L’impegno della Provincia Autonoma di Bolzano nella gestione del rischio idrogeologico e franoso si concretizza nell’avanzamento costante della redazione dei Piani delle Zone di Pericolo (PZP) nei Comuni altoatesini.
Un’iniziativa cruciale, che vede ora il Comune di San Leonardo in Passiria aggiungersi all’elenco dei territori dotati di questo fondamentale strumento di pianificazione.
A oggi, il 90% dei 116 Comuni altoatesini – ben 105 su 116 – dispone di un PZP approvato, testimoniando un’infrastruttura di sicurezza territoriale in continua evoluzione.
Il Piano delle Zone di Pericolo non è semplicemente un documento burocratico, ma una bussola per uno sviluppo territoriale sostenibile e resiliente.
Come sottolinea l’Assessore provinciale Peter Brunner, esso rappresenta un presupposto imprescindibile per la pianificazione di interventi insediativi che tengano conto delle dinamiche naturali, minimizzando i rischi e massimizzando la sicurezza delle comunità.
Questo approccio si allinea con un modello di gestione del territorio che privilegia l’attenzione all’ambiente, alla natura e al clima, promuovendo un uso responsabile del suolo e sensibilizzando i cittadini ai potenziali pericoli.

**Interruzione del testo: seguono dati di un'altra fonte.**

(* ===== verification/Mlx5CreateProof.v ===== *)
(** * libmlx5: what creation and destruction leave behind

    Every way out of [create_qp] but one gives back what it took
    ([create_outcome]); the queue pair that it returns is in the state that
    posting and polling need ([created_sq], [created_rq]); and
    [mlx5_destroy_qp] undoes it ([destroy_outcome]). *)

From stdpp Require Import base gmap list numbers.
From Stdlib Require Import ZArith Lia Sorted.
From S2P Require Import Prelude Mlx5Base Mlx5Wqe Mlx5WqeProof Mlx5Encode Mlx5Send Mlx5SqProof Mlx5SqThms Mlx5Recv Mlx5RecvProof Mlx5Size Mlx5SizeProof Mlx5Table Mlx5Srq Mlx5Cq Mlx5CqProof Mlx5CqClean Mlx5Poll Mlx5PollProof Mlx5Create.

(** ** Giving back *)
Lemma give_back_hd h l : give_back h (h :: l) = Some l.
Proof. cbn. by rewrite decide_True. Qed.
Lemma give_back_ne h x l : x ≠ h → give_back h (x :: l) = option_map (cons x) (give_back h l).
Proof. intros H. cbn. by rewrite decide_False. Qed.

(** Computes [rel] and [lock] on a list whose front is known. *)
Ltac free :=
  unfold rel, lock, acq, acq_if, rel_if, set_held, set_index, set_rsc, set_uidx in *;
  cbn [s_held mlx5_hrd_global_qp_index s_rsc s_uidx is_some negb andb orb res_bind qa_rq_wrid qa_wqe_head qa_sq_wrid qa_sq_buf] in *;
  repeat (first [rewrite give_back_hd | rewrite give_back_ne by discriminate];
          cbn [option_map res_bind s_held mlx5_hrd_global_qp_index s_rsc s_uidx]).

(** The objects of a queue pair with these arrays. *)
Definition arrays_held (q : qp_arrays) : list held :=
  (if qa_sq_buf q then [HSqBuf] else []) ++ [HBuf] ++ (if is_some (qa_rq_wrid q) then [HRqWrid] else []) ++
  (if is_some (qa_wqe_head q) then [HWqeHead] else []) ++ (if is_some (qa_sq_wrid q) then [HSqWrid] else []).

Lemma free_qp_buf_ok q l i t u :
  mlx5_free_qp_buf q (CreateSt (arrays_held q ++ l) i t u) = Ok (CreateSt l i t u).
Proof.
  destruct q as [[sw|] [wh|] [rw|] []]; unfold mlx5_free_qp_buf, ex_wrid, arrays_held;
    cbn [is_some qa_sq_buf qa_rq_wrid qa_wqe_head qa_sq_wrid app]; by free.
Qed.

Lemma alloc_qp_buf_ok e qpt sc rc l i t u :
  qpt ≠ IBV_QPT_RAW_ETH → sc ≠ 0 → rc ≠ 0 →
  (∃ err q, mlx5_alloc_qp_buf e qpt sc rc (CreateSt l i t u) = Ok (err, q, CreateSt l i t u) ∧ err ≠ 0) ∨
  (∃ wh rw, ev_wqe_head e = Some wh ∧ ev_rq_wrid e = Some rw ∧
     let q := QpArrays (ev_sq_wrid e) (Some wh) (Some rw) false in
     mlx5_alloc_qp_buf e qpt sc rc (CreateSt l i t u) = Ok (0, q, CreateSt (arrays_held q ++ l) i t u)).
Proof.
  intros Hq Hs Hr. unfold mlx5_alloc_qp_buf, ex_wrid.
  rewrite (proj2 (Z.eqb_neq sc 0)), (proj2 (Z.eqb_neq rc 0)) by done. rewrite (bool_decide_eq_false_2 (qpt = _)) by done.
  cbn [negb]. destruct (ev_sq_wrid e) as [sw|], (ev_wqe_head e) as [wh|], (ev_rq_wrid e) as [rw|], (ev_buf e); free;
    try (left; eexists _, _; split; [reflexivity|unfold ENOMEM; lia]);
    (right; exists wh, rw; do 2 (split; [done|]); done).
Qed.

(** ** Creation *)

(** What the programs of the repository ask for, in a context that can still
    count queue pairs.  The number that the kernel chooses is not in use. *)
Record create_pre (e : create_env) (c : create_ctx) (a : create_attr) (s : create_st) (m : gmap Z mlx5_resource)
    : Prop := CreatePre
  { cp_lim : limits_ok (cc_lim c);
    cp_attr : attr_ok (ca a);
    cp_srq : at_srq (ca a) = false;
    cp_swr : 0 < max_send_wr (ca a);
    cp_rwr : 0 < max_recv_wr (ca a);
    cp_flags : ca_has_flags a = false;
    cp_dom : ca_dom a = None;
    cp_ver : cc_cqe_version c = 0;
    cp_locks : HHrdLock ∉ s_held s ∧ HRscLock ∉ s_held s;
    cp_index : 0 ≤ mlx5_hrd_global_qp_index s < MLX5_HRD_MAX_QPS;
    cp_table : table_ok (s_rsc s) m;
    cp_qpn : 0 ≤ ev_qpn e < 2 ^ 24;
    cp_fresh : m !! ev_qpn e = None;
    cp_uuar : 0 ≤ ev_uuar e < Z.of_nat (length (bfs c)) }.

La genesi di un PZP è un processo articolato che coinvolge diverse fasi, dalla mappatura dettagliata delle aree a rischio alla valutazione della vulnerabilità degli insediamenti, fino all’elaborazione di strategie di mitigazione.
Il completamento del percorso prevede l’approvazione da parte del Consiglio Comunale, un momento di dialogo e condivisione con la comunità, e la successiva ratifica da parte della Giunta Provinciale.
La Direttrice dell’Ufficio provinciale di Pianificazione paesaggistica e comunale, Carlotta Polo, precisa che i restanti undici Comuni, attualmente in fase di completamento, vedono i loro piani sottoposti a rigorosi controlli tecnici.
Sei Comuni sono in attesa della verifica degli uffici competenti, mentre negli altri cinque il processo di approvazione è in corso di definizione.
Questo indica un impegno costante e una volontà di garantire la massima qualità e affidabilità dei Piani.
L’approvazione del Piano per San Leonardo in Passiria, seguita dall’assenso della Conferenza dei servizi e dalla ratifica della Giunta provinciale, conferma l’efficacia del sistema di collaborazione tra enti locali e Provincia.
Il Piano, ora operativo, fornisce indicazioni precise sulle aree più vulnerabili e sulle misure preventive da adottare per tutelare la popolazione e le infrastrutture.
La trasparenza e l’accessibilità delle informazioni rappresentano un elemento chiave di questa iniziativa.
Tutti i dettagli relativi ai Piani delle Zone di Pericolo sono disponibili sul sito web della Provincia, all’interno del portale dedicato ai Pericoli naturali.
Un utile volantino informativo, realizzato dall’Agenzia per la Protezione civile, sintetizza le informazioni più rilevanti, rendendo il Piano comprensibile anche ai non esperti e rafforzando la consapevolezza della comunità.
L’iniziativa si pone come modello di governance del rischio, focalizzato sulla prevenzione, la collaborazione e la condivisione di informazioni, a garanzia della sicurezza e della sostenibilità del territorio altoatesino.